Machine Learning Toolkit Update: Cross-Validation and ML Workflow in kdb+

By Conor McCarthy

The KX machine learning team has an ongoing project of periodically releasing useful machine learning libraries and notebooks for kdb+. These libraries and notebooks act as a foundation to our users, allowing them to use the ideas presented and the code provided to access the exciting world of machine learning with KX.

This release, which is the second in a series of releases in 2019, relates to the areas of cross-validation and standardized code distribution procedures for incorporating both Python and q distribution. Such procedures are used in feature creation through the FRESH algorithm and cross-validation within kdb+/q.

The toolkit is available in its entirety on the KX GitHub with supporting documentation on the Machine Learning Toolkit page of the KX Developers’ site.

As with all the libraries released from the KX machine learning team, the machine learning Toolkit (ML-Toolkit) and its constituent sections are available as open source, Apache 2 software.

Background

The primary purpose of this library is to provide kdb+/q users with access to commonly-used machine learning functions for preprocessing data, extracting features and scoring results.

This latest release expands on the scoring and feature extraction aspects of the toolkit, by introducing two new areas of functionality and improving functions contained in the machine learning toolkit:

Cross-validation and grid search functions to test the ability of a model to generalize to new or increased volumes of data.
A framework for transparently distributing jobs to worker processes, including serialized Python algorithms.
.ml.df2tab and .ml.tab2df now support time and date types for conversion which improves function performance as incompatible types are no longer returned as foreigns.

Technical description

Cross-Validation

Cross-validation is used to gain a statistical understanding of how well a machine learning model generalizes to independent datasets. This is important in limiting overfitting and selection bias, especially when dealing with small datasets. A variety of methods exist for cross-validation, with the following implemented in this release:

Stratified K-Fold Cross-Validation
Shuffled K-Fold Cross-Validation
Sequentially Split K-Fold Cross-Validation
Roll-Forward Time-Series Cross-Validation
Chain-Forward Time-Series Cross-Validation
Monte-Carlo Cross-Validation

All of the aforementioned methods have been implemented in kdb+/q and are documented fully on code.kx.com here. For each of these methods, a grid search procedure has also been implemented allowing users to find the best set of hyperparameters to use with a specific machine learning algorithm.

The roll-forward and chain-forward methods have particular relevance to time-series data. These methods maintain a strict order where the training sets precede the validation sets, ensuring that future observations are not used in constructing a forecast model. A graphical representation of each is provided below.

Roll-forward cross-validation

This method tests the validity of a model over time with equisized training and testing sets, while enforcing that the model only test on future data.

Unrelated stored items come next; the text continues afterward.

(** The average is 0.999998 milliseconds, to the nearest float. *)
Example sample_latency :
  (λ o, (λ r, avg_latency_ms r.2) <$> synthesize o sample_keys sample_clock) <$> sample_deep
  = Some (Some (f64_div (f64_of_N 999998) (f64_of_N 1000000))).
Proof. vm_compute. reflexivity. Qed.

Definition deep_measures (o : Oscillator) : bool :=
  match prepare_cycle o sample_keys (finalized_at sample_clock), synthesize o sample_keys sample_clock with
  | Some p, Some (_, r) =>
      bool_decide (map_Forall (λ _ n, finalized_at sample_clock - node_first_seen n ≤ 1000000) (nodes (dag (pr_osc p))))
      && match pending (evm_pool (pr_osc p)) with [] => true | _ => false end
      && bool_decide (size (nodes (dag (pr_osc p))) = 1)%nat
      && bool_decide (operations r = 0) && f64_lt f64_zero (avg_latency_ms r) && f64_lt f64_zero (elapsed_ms r)
  | _, _ => false
  end.


(** A pool over the sample node, before and after a swap that moves its price. *)
Definition sample_state : option ApiState := api_new <$> sample_osc.
Definition swapped (a : ApiState) : ApiState := seed a (pool_usdc_account a) 50000000000000000.

Definition plain_floats : FloatText := λ _, ascii "1.0".
Local Existing Instance plain_floats.

Lemma sample_osc_typed o : sample_osc = Some o → osc_typed o.
Proof.
  unfold sample_osc. intros (o1 & H1 & [= <-])%bind_Some.
  apply seed_typed; [apply seed_typed; [exact (new_typed _ _ _ _ H1)|]|]; vm_compute; reflexivity.
Qed.

Lemma sample_state_field a : sample_state = Some a →
  field_typed (wave_field (osc a)) ∧ field_typed (wave_field (osc (swapped a))).
Proof.
  unfold sample_state. intros (o & Ho & ->)%fmap_Some. apply sample_osc_typed in Ho.
  assert (Hn : osc_typed (osc (api_new o))).
  { unfold api_new. cbn [osc seed with_osc register_key with_keys pool_wave_account pool_usdc_account].
    apply mark_typed; [apply seed_typed; [apply seed_typed; [exact Ho|]|]|]; vm_compute; reflexivity. }
  split; [apply Hn|]. unfold swapped. refine (ot_field _ (seed_typed _ _ _ Hn _)). vm_compute. reflexivity.
Qed.

Lemma displayed_state_witness :
  ∃ a, sample_state = Some a ∧ sn_price (snapshot (swapped a)) = pool_price (swapped a)
    ∧ (Z.abs (fval (sn_price (snapshot (swapped a))) * Z.of_N (wave_reserve (swapped a)) - fx (Z.of_N (usdc_reserve (swapped a)))) * 2 ^ 49
       ≤ fx (Z.of_N (usdc_reserve (swapped a))) + scale)%Z.
Proof.
  assert (Hs : (λ a, (0 <? wave_reserve (swapped a)) && f64_eq (st_throughput (stats a)) f64_zero) <$> sample_state = Some true)
    by (vm_compute; reflexivity).
  destruct (checked_option _ _ Hs) as (a & Ha & Hc). apply andb_true_iff in Hc as [Hc _]. apply N.ltb_lt in Hc.
  exists a. split; [exact Ha|]. destruct (sample_state_field a Ha) as [_ Hf].
  assert (Hst : st_throughput (stats (swapped a)) = f64_zero ∧ st_latency_ms (stats (swapped a)) = f64_zero).
  { unfold sample_state in Ha. apply fmap_Some in Ha as (o & _ & ->). split; reflexivity. }
  destruct Hst as [Ht Hl].
  destruct (displayed_state (swapped a) Hf) as (_ & Hp & _ & Hn); [rewrite Ht; reflexivity|rewrite Hl; reflexivity|].
  split; [exact Hp|]. exact (Hn Hc).
Defined.

(** Nothing is pushed for the state it connected in, one frame for the swap. *)
Lemma websocket_updates_witness :
  ∃ a s sent, sample_state = Some a ∧ looks (snapshot a) [a; swapped a] = (s, sent) ∧ length sent = 1%nat
    ∧ socket_frames a (snapshot a) [a; swapped a] = map snapshot_json (a :: map snd sent)
    ∧ shows s (swapped a).
Proof.
  assert (Hs : (λ a, match looks (snapshot a) [a; swapped a] with
                     | (_, [_]) => true | _ => false end)
               <$> sample_state = Some true) by (vm_compute; reflexivity).
  destruct (checked_option _ _ Hs) as (a & Ha & Hc).
  destruct (sample_state_field a Ha) as [Hf Hf'].
  assert (Hst : stats a = stats (swapped a) ∧ st_throughput (stats a) = f64_zero ∧ st_latency_ms (stats a) = f64_zero).
  { unfold sample_state in Ha. apply fmap_Some in Ha as (o & _ & ->). split_and!; reflexivity. }
  destruct Hst as (Hst & Ht & Hl).
  assert (Hok : Forall (λ b, field_typed (wave_field (osc b)) ∧ f64_ok (st_throughput (stats b)) ∧ f64_ok (st_latency_ms (stats b)))
                  [a; a; swapped a]).
  { repeat apply Forall_cons_2; [..|apply Forall_nil_2]; rewrite <- ?Hst, Ht, Hl; split_and!; (exact Hf || exact Hf' || reflexivity). }
  pose proof (websocket_updates a [a; swapped a] Hok) as Hw.
  destruct (looks (snapshot a) [a; swapped a]) as [s sent] eqn:El.
  destruct Hw as (_ & _ & _ & Hfr & Hsh). exists a, s, sent.
  split; [exact Ha|]. split; [exact El|]. split; [|split; [exact Hfr|exact Hsh]].
  destruct sent as [|? [|? ?]]; (discriminate Hc || reflexivity).
Defined.

(** A client that connects while the state differs from the last one pushed, and sees it come
    back, is left with what it first received. *)
Example late_client :
  (λ a, (length (socket_frames (swapped a) (snapshot a) [a]),
         bool_decide (sn_usdc_reserve (snapshot (swapped a)) = usdc_reserve a))) <$> sample_state
  = Some (1%nat, false).
Proof. vm_compute. reflexivity. Qed.
End sample.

kdb+ ML Fresh library - KX

Image 1. Roll-forward validation

Chain-forward cross-validation

This method tests the ability of a model to generalize when retrained on increasingly larger volumes of data. It provides insight into how the accuracy of predictions is affected when expanding volumes of training data are used.

kdb+ FRESH ML library - KX

Image 2. Chain-forward validation

Full documentation on the cross-validation functions can be found here.

Standardized multiprocess distribution framework

A framework has been developed to transparently distribute jobs to worker processes in kdb+/q. This framework supports distribution of both Python and q code, this has been incorporated into the FRESH and cross-validation libraries and is also available as a standalone library. Distribution works as follows:

Initialize a q process with four workers on a user-defined central port.

$ q ml/ml.q -s -4 -p 1234

Load the library ( .ml.loadfile`:util/mproc.q) into the main process.
Call .ml.mproc.init to create and initialize worker processes, e.g. to initialize workers with the FRESH library, call

.ml.mproc.init[abs system"s"]enlist".ml.loadfile`:fresh/init.q"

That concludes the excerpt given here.